Aramco Said to Face Weeks Without Majority of Abqaiq Output
Comment of the Day

September 16 2019

Commentary by Eoin Treacy

Aramco Said to Face Weeks Without Majority of Abqaiq Output

This article by Anthony DiPaola, Will Kennedy and Javier Blas for Bloomberg may be of interest to subscribers. Here it is in full:

Saudi Aramco faces weeks or months before the majority of supply from the giant Abqaiq plant is restored after this weekend’s devastating aerial attack, according to people familiar with matter.

Aramco is still assessing the state of the plant and the scope of repairs, but the state oil company currently believes less than half of the the plant’s capacity can be restored quickly, the people said, asking not to be identified before an official announcement. It’s a more pessimistic outlook than Aramco had immediately after the incident, they said.

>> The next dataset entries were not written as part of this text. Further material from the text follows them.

(** * storybook: a shallow embedding of storybook/storybook.go

    The Go package registers component constructors under a name, serves
    previews of them over HTTP and drives a three-stage build.  The
    development follows the source file top to bottom in its data
    (records for structs, [gmap] for Go maps, [string] for Go strings
    and byte buffers) and threads explicitly the two kinds of state the
    code mutates: the cell behind an [ObjectArg] pointer and the working
    directory of the build.

    Libraries the package calls ([encoding/json], [pathvars], [dirhash],
    the [%q] verb of [fmt]) are parameters of the definitions that use
    them; [strconv.ParseInt] and [path.Join] are written out.  Left out:
    logging, the CORS wrapper and the listener of
    [ServeHTTP] and [ListenAndServeWithContext], the unused
    [hasConfigChanged], and [FloatArg]. *)

From Stdlib Require Import ZArith Lia Ascii.
From stdpp Require Import gmap strings list pretty.

Set Warnings "-register-all".
Open Scope string_scope.
Open Scope Z_scope.

(** ** Strings as byte buffers *)

Definition newline : string := String "010"%char EmptyString.

(** ** Dynamic values

    A Go [interface{}] is a tagged union of the dynamic types the package
    handles: argument defaults and extracted arguments (strings, booleans,
    integers), control descriptors ([map[string]interface{}]), decoded
    objects and the results of calling a constructor. *)

(** Modelled from the spec: [templ.Component] lives in the root package of
    the repository; the spec describes it as an opaque value that produces
    its output bytes when asked to render. *)
Record Component := { Render : string }.

Inductive value :=
| VNil
| VBool (b : bool)
| VInt (i : Z)
| VString (s : string)
| VObject (fields : list (string * value))
| VComponent (c : Component).

(** ** SortedMap *)

Record SortedMap := {
  internal : gmap string value;
  keys : list string
}.

Definition NewSortedMap : SortedMap :=
  {| internal := ∅; keys := [] |}.

(** [sm.keys = append(sm.keys, key); sm.internal[key] = value].  The mutex
    only serialises callers and has no sequential content. *)
Definition Add (key : string) (v : value) (sm : SortedMap) : SortedMap :=
  {| internal := <[key := v]> (internal sm);
     keys := keys sm ++ [key] |}.

(** Reading a Go map at an absent key yields the zero value, here [nil]. *)
Definition index (m : gmap string value) (k : string) : value :=
  default VNil (m !! k).

Section Marshal.
(** [encoding/json] is taken as a parameter: the text it produces for a
    value, or [None] where it reports an error (unsupported type). *)
Variable marshal : value → option string.

(** [enc.Encode(v)] on an encoder writing to the buffer [b]: the encoding
    followed by a newline; on error nothing is written, and
    [MarshalJSON] drops the error. *)
Definition Encode (v : value) (b : string) : string :=
  match marshal v with
  | Some s => b +:+ s +:+ newline
  | None => b
  end.

Definition WriteRune (c : string) (b : string) : string := b +:+ c.

(** The body of [for i, k := range sm.keys]. *)
Fixpoint MarshalJSON_range (sm : SortedMap) (i : Z) (ks : list string)
    (b : string) : string :=
  match ks with
  | [] => b
  | k :: ks' =>
      let b := Encode (VString k) b in
      let b := WriteRune ":" b in
      let b := Encode (index (internal sm) k) b in
      let b := if i <? Z.of_nat (length (keys sm)) - 1
               then WriteRune "," b else b in
      MarshalJSON_range sm (i + 1) ks' b
  end.

Definition MarshalJSON (sm : SortedMap) : string :=
  let b := WriteRune "{" "" in
  let b := MarshalJSON_range sm 0 (keys sm) b in
  WriteRune "}" b.

(** *** What the loop leaves in the buffer, in closed form

    Read off the loop: per key, what [Encode] wrote for the key, a colon
    and what [Encode] wrote for the value, with commas in between. *)
Definition encoded (v : value) : string := Encode v "".

Definition member_text (kv : string * value) : string :=
  encoded (VString kv.1) +:+ ":" +:+ encoded kv.2.

Fixpoint join (sep : string) (l : list string) : string :=
  match l with
  | [] => ""
  | [s] => s
  | s :: l' => s +:+ sep +:+ join sep l'
  end.
End Marshal.

(** *** The object literal the spec describes

    Follows the spec's words: a JSON object literal whose members are
    listed in a given order.  A member is the JSON text of its key, a
    colon and the JSON text of its value, each followed by a newline (JSON
    allows white space there); members are separated by commas.  There is
    such a literal only when every key and value has a JSON text. *)
Definition member_json (marshal : value → option string)
    (kv : string * value) : option string :=
  ktext ← marshal (VString kv.1);
  vtext ← marshal kv.2;
  Some (ktext +:+ newline +:+ ":" +:+ vtext +:+ newline).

All eyes are on how fast the kingdom can recover from the weekend’s devastating strike, which knocked out roughly 5% of global supply and triggered a record surge in oil prices. The loss of Abqaiq, which handles 5.7 million barrels of oil a day, or about half of Saudi production, is the single worst sudden disruption to the oil market.

Aramco, the world’s largest exporter, is currently supplying customers from its stockpiles, but is asking some buyers to accept different grades. President Trump has said he’s ready to release oil from the U.S. Strategic Petroleum Reserve to ensure ample supply.

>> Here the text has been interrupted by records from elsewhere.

(** X15: the search loop in the body of [find], taken by itself.  Over a
    list of tasks it returns the first task whose [id] equals the id
    asked for, whatever follows it, and [None] when no task has that id;
    it changes nothing. *)
Theorem find_loop_returns_first_match
  (task_id : val) (before after : list Task.t) (t : Task.t) (w : world) :
  Forall (fun u => VStr (Task.id u) <> task_id) before ->
  (VStr (Task.id t) = task_id ->
   SchedulingTaskQueue.find_loop task_id (map VTask (before ++ t :: after)) w
   = (Return (RVal (VTask t)), w)) /\
  SchedulingTaskQueue.find_loop task_id (map VTask before) w
  = (returned_none, w).
Proof.
  induction 1 as [|u before Hu Hbefore IH]; simpl.
  - split; [|reflexivity].
    intros <-. unfold val_eqb.
    destruct (val_eq_dec _ _); [reflexivity | congruence].
  - assert (val_eqb (VStr (Task.id u)) task_id = false) as E.
    { unfold val_eqb.
      destruct (val_eq_dec (VStr (Task.id u)) task_id);
        [contradiction | reflexivity]. }
    rewrite E. exact IH.
Qed.

Lemma find_loop_returns_first_match_witness :
  let a := Task.mk 1 "a" in
  let b := Task.mk 2 "b" in
  let b' := Task.mk 3 "b" in
  Forall (fun u => VStr (Task.id u) <> VStr "b") [a] /\
  SchedulingTaskQueue.find_loop (VStr "b") (map VTask ([a] ++ b :: [b']))
                                empty_world
  = (Return (RVal (VTask b)), empty_world) /\
  SchedulingTaskQueue.find_loop (VStr "b") (map VTask [a]) empty_world
  = (returned_none, empty_world).
Proof.
  cbv zeta.
  assert (Forall (fun u => VStr (Task.id u) <> VStr "b") [Task.mk 1 "a"])
    as Hbefore by (repeat constructor; discriminate).
  split; [exact Hbefore|].
  destruct (find_loop_returns_first_match
              (VStr "b") [Task.mk 1 "a"] [Task.mk 3 "b"] (Task.mk 2 "b")
              empty_world Hbefore) as [Hfound Hnone].
  split; [apply Hfound; reflexivity | exact Hnone].
Defined.

(** * Further properties of the no-frills queue *)

Lemma simple_call_keeps_nothing
  (depth : nat) (name : string) (args : list val) (w : world) :
  let w' := snd (call depth SimpleTaskQueue.mro name args w) in
  (forall c, get c w' = get c w) /\ lock_level w' = lock_level w.
Proof.
  cbv zeta. destruct depth as [|d]; [split; reflexivity|].
  unfold SimpleTaskQueue.mro, SimpleTaskQueue.dict, TaskQueue.dict.
  cbn [call lookup assoc].
  repeat match goal with
         | |- context [String.eqb ?n name] => destruct (String.eqb n name)
         end;
    try (split; [intros []|]; reflexivity);
    destruct args as [|x [|y args]];
    try (split; [intros []|]; reflexivity);
    unfold SimpleTaskQueue.enqueue, SimpleTaskQueue.run, task_waiting,
      task_run, bind, collaborator;
    destruct x as [|s|t]; try (split; [intros []|]; reflexivity);
    match goal with
    | |- context [answers w ?ev] => destruct (answers w ev)
    end; split; try (intros []); reflexivity.
Qed.

(** X16: the no-frills queue keeps nothing.  Whatever is called on it, in
    whatever order and with whatever arguments, the three collections and
    the lock are afterwards what they were, and [find] returns [None] for
    every id. *)
Theorem simple_queue_keeps_nothing
  (depth : nat) (cs : list (string * list val)) (task_id : val) (w : world) :
  let w' := snd (calls depth SimpleTaskQueue.mro cs w) in
  (forall c, get c w' = get c w) /\
  lock_level w' = lock_level w /\
  call (S depth) SimpleTaskQueue.mro "find" [task_id] w' = (returned_none, w').
Proof.
  cbv zeta. revert w. induction cs as [|[name args] rest IH]; intros w.
  - repeat split.
  - rewrite calls_cons. cbn [snd].
    destruct (simple_call_keeps_nothing depth name args w) as [Hc Hl].
    destruct (IH (snd (call depth SimpleTaskQueue.mro name args w)))
      as (Hc' & Hl' & Hf).
    split; [intros c; rewrite Hc', Hc; reflexivity|].
    split; [rewrite Hl', Hl; reflexivity | exact Hf].
Qed.

(** * Admitting a task twice *)

Lemma list_remove_first (x : val) (l rest : list val) :
  count_occ val_eq_dec l x = 0 ->
  list_remove x (l ++ x :: rest) = Some (l ++ rest).
Proof.
  induction l as [|y l IH]; simpl; intros H.
  - unfold val_eqb. destruct (val_eq_dec x x); congruence.
  - unfold val_eqb. destruct (val_eq_dec y x); [discriminate|].
    rewrite IH by assumption. reflexivity.
Qed.


(** X17: [enqueue] does not look whether the task is already queued.  A
    task in no collection that is enqueued twice is recorded as waiting
    twice, and after one [run] it is waiting and running at once: it is
    in two collections. *)
Theorem enqueue_twice_then_run_in_two_collections
  (depth cycles : nat) (t : Task.t) (w : world) :
  absent (VTask t) w = true ->
  answers w (SetQueue t) = None ->
  answers w (TaskWaiting t) = None ->
  answers w (ThreadStart t) = None ->
  let queue := FifoTaskQueue.mro cycles in
  let twice :=
    snd (calls (S (S depth)) queue
               [("enqueue", [VTask t]); ("enqueue", [VTask t])] w) in
  let then_run :=
    snd (call (S (S depth)) queue "run" [VTask t] twice) in
  _waiting_tasks twice = _waiting_tasks w ++ [VTask t; VTask t] /\
  _waiting_tasks then_run = _waiting_tasks w ++ [VTask t] /\
  _running_tasks then_run = _running_tasks w ++ [VTask t] /\
  holders (VTask t) then_run = 2.
Proof.
  intros Habs Hq Ha Hs. cbv zeta.
  rewrite absent_spec in Habs.
  pose proof (Habs Waiting) as Hw. pose proof (Habs Running) as Hr.
  pose proof (Habs Complete) as Hc. simpl in Hw, Hr, Hc.
  set (W1 := with_events [SetQueue t; TaskWaiting t]
               (with_collections (_waiting_tasks w ++ [VTask t])
                                 (_running_tasks w) (_complete_tasks w) w)).
  set (W2 := with_events [SetQueue t; TaskWaiting t]
               (with_collections (_waiting_tasks W1 ++ [VTask t])
                                 (_running_tasks W1) (_complete_tasks W1) W1)).
  assert (call (S (S depth)) (FifoTaskQueue.mro cycles) "enqueue" [VTask t] w
          = (returned_none, W1)) as E1
    by (rewrite fifo_enqueue_outcome, Hq, Ha; reflexivity).
  assert (call (S (S depth)) (FifoTaskQueue.mro cycles) "enqueue" [VTask t] W1
          = (returned_none, W2)) as E2.
  { rewrite fifo_enqueue_outcome. change (answers W1) with (answers w).
    rewrite Hq, Ha. reflexivity. }
  rewrite !calls_cons. cbn [snd calls]. rewrite E1. cbn [snd].
  rewrite E2. cbn [snd].
  rewrite fifo_run_outcome.
  change (answers W2) with (answers w).
  change (_waiting_tasks W2)
    with (list_append (list_append (_waiting_tasks w) (VTask t)) (VTask t)).
  change (_running_tasks W2) with (_running_tasks w).
  change (_complete_tasks W2) with (_complete_tasks w).
  rewrite contains_append. cbn [snd with_events with_collections
    _waiting_tasks _running_tasks _complete_tasks].
  assert (list_discard (VTask t)
            (list_append (list_append (_waiting_tasks w) (VTask t)) (VTask t))
          = _waiting_tasks w ++ [VTask t]) as Hd.
  { unfold list_discard, list_append. rewrite <- app_assoc.
    change ([VTask t] ++ [VTask t]) with (VTask t :: [VTask t]).
    rewrite list_remove_first by exact Hw. reflexivity. }
  rewrite Hd. unfold list_append. rewrite <- app_assoc.
  repeat split.
  unfold holders. cbn [filter get _waiting_tasks _running_tasks
                       _complete_tasks with_events with_collections].
  rewrite !list_contains_count, !count_occ_app, Hw, Hr, Hc.
  cbn [count_occ].
  destruct (val_eq_dec (VTask t) (VTask t)); [reflexivity | congruence].
Qed.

Saudi Arabia is also starting idle offshore fields to replace some of the lost production.

Eoin Treacy's view

Let’s lay out the questions. The first is just how much geopolitical risk is present and has that been under appreciated by markets? The second is the Khurais field is  about equidistant from the border with Iraq and Yemen so how did these drones penetrate air space without being intercepted. The third is what is likely to do well as a result of these events?

The majority of media commentary has focused on the trade war but the threat of Iranian mischief making has been rising over the last few months. The attack on oil tankers in the Persian Gulf over the summer and the shooting down of a US drone are now being viewed in a fresh context. This article from Haaretz covering the details of a drone attack on Saudi pipelines in June suggests there has been a steady ramp up of the power and precision of attacks. Importantly, the June operation in Iraq and that is also the most likely origin point of the weekend’s attack.  

This article from SCMagazine dated August 28th details how the USA’s response, so far, has been limited to cyber warfare. These kinds of measures are not usually released until well after the fact and do not have the headline power of cruise missiles but they are effective. This new audacious drone attack now suggests Iran has regained the ability to plan and deploy drone operations. That is probably going to require a more forthright response.

Saudi Arabia has the world’s third largest military budget but expensive toys did not combat this attack. The one thing we know for sure is the attack has clearly highlighted the porosity of aerial defences and the success of unconventional warfare lacking clearly defined launch sites. Additional spending is quite likely to further fortify key pieces of energy infrastructure. Upskilling is not going to be cheap and is likely to benefit the defence sector. The iShares US Aerospace and Défense ETF broke out of an 18-month range at the end of August and continues to extend its advance.

One way or another the infrastructure destroyed needs to be replaced and that is likely to benefit the oil services sector. The VanEck Vectors Oil Services ETF has been trending lower since 2014 and rallied today to challenge the sequence of lower rally highs. A sustained move above $15 would break the medium-term downtrend.

One of the points David often mentioned is that a crisis needs to be seen to be getting progressively worse for the news flow to continue to have a distorting effect on the price action. Right now, investors are weighing the risk of escalation between Saudi Arabia, the USA and possibly Israel on Iran and its proxies. Another strike is unlikely to have the same effect on supply as the first because the fat targets have already been destroyed but it would have a very damaging effect on sentiment.

Provided the break above the trend mean is sustained we can give the benefit of the doubt to continued upside. I believe it is relevant to highlight major expansions often end with an inflation scare and surging oil prices, which act as a tax on consumption so this is a significant development to monitor.